How has humor changed over time?

Humor as a source of laughter has been around as long as humans have been able to communicate.  According to laughter expert Robert R. Provine, “The necessary stimulus for laughter is not a joke, but another person.” Laughter seems to have evolved as an essential part of social interaction, even if it does not happen face-to-face. The current thought is that humor is based upon the recognition to observe or create incongruities in a social setting, and as humans’ cognitive abilities and language has developed, so has humor. Play-fighting may be one of the earliest forms of humor due to the mix of playfulness with fighting behavior.

In 2008, a group of British historians hunted down the oldest recorded joke – a fart joke in Sumeria in 1900 B.C. It was inscribed on a tablet and translates to: “Something which has never occurred since time immemorial. . .” “A young woman did not fart in her husband’s lap.” Although the words used may change, jokes at their core tend to make light of similar ideas – like fart jokes or toilet-related humor.

The Top 10 oldest jokes from history, discovered by researchers led by humor expert Paul McDonald, reinforce the idea that at their heart, jokes have not changed too much over time. Humor has always dealt with “taboos,” witty retorts, and ironies, often making light of difficulties or delivered at someone’s expense. The format of jokes may change, and the details may shift to reflect the times, but the basic elements remain the same.

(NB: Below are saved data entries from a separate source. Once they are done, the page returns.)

(** * The 2048 board engine of [components/Game2048.tsx]

    A shallow embedding of the move/merge engine, the random tile
    spawner, the game-over test and the React controller of the 2048
    game, together with the properties the specification states
    about them.

    JavaScript arrays are objects: a board of type [number[][]] is a
    reference to an array of references to rows.  The embedding keeps
    that: arrays live in a store ([heap]) and the functions of the
    source are programs of a state-and-failure monad [M] over it, so
    that a write such as [board[x][y] = v] is visible through every
    alias of the row.  Numbers are modelled as integers ([Z]): tile
    values and scores are small non-negative integers, far below the
    range where doubles stop being exact. *)

From Stdlib Require Import ZArith QArith Qround Lia.

From stdpp Require Import base option list gmap strings.

Local Open Scope Z_scope.

(** ** The store *)

Definition loc := nat.

(** An array of numbers (a row) or an array of rows (a board). *)
Inductive obj :=
| Row (cells : list Z)
| Mat (rows : list loc).

Abbreviation heap := (gmap loc obj).

(** A computation reads and updates the store; [None] is a run that
    throws ([TypeError] on a property of [undefined]) or that leaves
    the typed domain by reading [undefined] where a number is used. *)
Definition M (A : Type) : Type := heap → option (A * heap).

Global Instance M_ret : MRet M := λ A a h, Some (a, h).

Global Instance M_bind : MBind M :=
  λ A B k m h, match m h with
               | Some (a, h') => k a h'
               | None => None
               end.

Definition throw {A} : M A := λ _, None.

(** [new Array], array literals, and the array-returning builtins
    ([filter], [map], spread) allocate a fresh object. *)
Definition alloc (o : obj) : M loc :=
  λ h, let l := fresh (dom h) in Some (l, <[l := o]> h).

Definition getRow (l : loc) : M (list Z) :=
  λ h, match h !! l with
       | Some (Row xs) => Some (xs, h)
       | _ => None
       end.

Definition getMat (l : loc) : M (list loc) :=
  λ h, match h !! l with
       | Some (Mat rs) => Some (rs, h)
       | _ => None
       end.

Definition setRow (l : loc) (xs : list Z) : M unit :=
  λ h, match h !! l with
       | Some (Row _) => Some (tt, <[l := Row xs]> h)
       | _ => None
       end.

Definition setMat (l : loc) (rs : list loc) : M unit :=
  λ h, match h !! l with
       | Some (Mat _) => Some (tt, <[l := Mat rs]> h)
       | _ => None
       end.

(** An index read whose result is used as a number or as an object:
    out of range it yields [undefined], which ends the run. *)
Definition liftO {A} (o : option A) : M A :=
  λ h, match o with Some a => Some (a, h) | None => None end.

(** [arr[i]] as a number. *)
Definition getCell (l : loc) (i : nat) : M Z :=
  xs ← getRow l; liftO (xs !! i).

(** [arr[i] = v].  Every write of the source is inside the array (out
    of range JavaScript would extend it, leaving holes). *)
Definition setCell (l : loc) (i : nat) (v : Z) : M unit :=
  xs ← getRow l;
  if decide (i < length xs)%nat then setRow l (<[i := v]> xs) else throw.

(** [arr.push(v)] on a row and on a board. *)
Definition pushRow (l : loc) (v : Z) : M unit :=
  xs ← getRow l; setRow l (xs ++ [v]).

Definition pushMat (l : loc) (r : loc) : M unit :=
  rs ← getMat l; setMat l (rs ++ [r]).

(** [arr.length] *)
Definition lengthRow (l : loc) : M nat :=
  xs ← getRow l; mret (length xs).

Definition lengthMat (l : loc) : M nat :=
  rs ← getMat l; mret (length rs).

(** ** Constants and row engine *)

Definition GRID_SIZE : nat := 4.

(** [row.filter((val) => val !== 0)] *)
Definition nonZero (row : list Z) : list Z := filter (λ val, val ≠ 0) row.

(** The merge loop of [moveRowLeft]:
    [for (let i = 0; i < newRow.length - 1; i++) { if (newRow[i] ===
    newRow[i + 1]) { newRow[i] *= 2; score += newRow[i];
    newRow[i + 1] = 0; i++; } }].
    [fuel] bounds the number of guard evaluations; running out of it
    is a failure, so a successful run is a run of the loop. *)
Fixpoint mergeLoop (fuel : nat) (newRow : loc) (i : nat) (score : Z) : M Z :=
  match fuel with
  | O => throw
  | S fuel =>
    n ← lengthRow newRow;
    if decide (i + 1 < n)%nat then
      a ← getCell newRow i;
      b ← getCell newRow (i + 1);
      if decide (a = b) then
        a ← getCell newRow i;
        setCell newRow i (a * 2);;
        a ← getCell newRow i;
        let score := score + a in
        setCell newRow (i + 1) 0;;
        mergeLoop fuel newRow (i + 1 + 1) score
      else mergeLoop fuel newRow (i + 1) score
    else mret score
  end.

(** [while (newRow.length < GRID_SIZE) { newRow.push(0); }] *)
Fixpoint padLoop (fuel : nat) (newRow : loc) : M unit :=
  match fuel with
  | O => throw
  | S fuel =>
    n ← lengthRow newRow;
    if decide (n < GRID_SIZE)%nat then
      pushRow newRow 0;; padLoop fuel newRow
    else mret tt
  end.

Throughout history, humor has developed to reflect the times as people used laughter to connect. What people find funny varies based upon both individual and shared experiences. Humor generally reflects current events and stages of life and can be a way to relate to others. Shared humor relies on shared context and understanding of content. So, people may not be able to appreciate jokes that have a more specific connection to a particular group. Some types of humor may be more global and relate to the basic human experience. In contrast, others have a narrower audience that can appreciate them.

Jokes and humorous content have also been shared in a variety of different ways, depending on the technology available. Humor can be shared in any way that people communicate. Jokes have been shared through every medium imaginable – carved on tablets, written in newspapers, sent in letters, graffitied on walls, or told by entertainers like court jesters and stand-up comedians. The rise of technology has also led to alternative ways of sharing humor. In the 1950s, Charley Douglass, a sound engineer for CBS, created laugh tracks to make a shared experience of laughter for people watching at home. Today, humor can be shared far and wide through the internet and social media in the form of memes or videos.

Humor and laughter are universal and vital parts of a happy and healthy life. Keep your spirits up by finding ways to keep laughing. Though each person’s sense of humor may be a little different, you just have to seek out what you find funny or enjoyable. Especially when you are feeling down, it is even more important to try to find something to laugh at to lighten your load. Socialize with people who make you laugh. Sign up for a daily joke or comic strip. Follow your favorite comedian. Keep a running list of books, songs, TV shows, or movies that make you laugh. Or, start a ‘funny file’ for emergencies with cards and pictures that bring a smile to your face. Even if you don’t feel like laughing, try forcing a few chuckles – the more ridiculous, the better. You’ll likely find yourself genuinely laughing before you know it!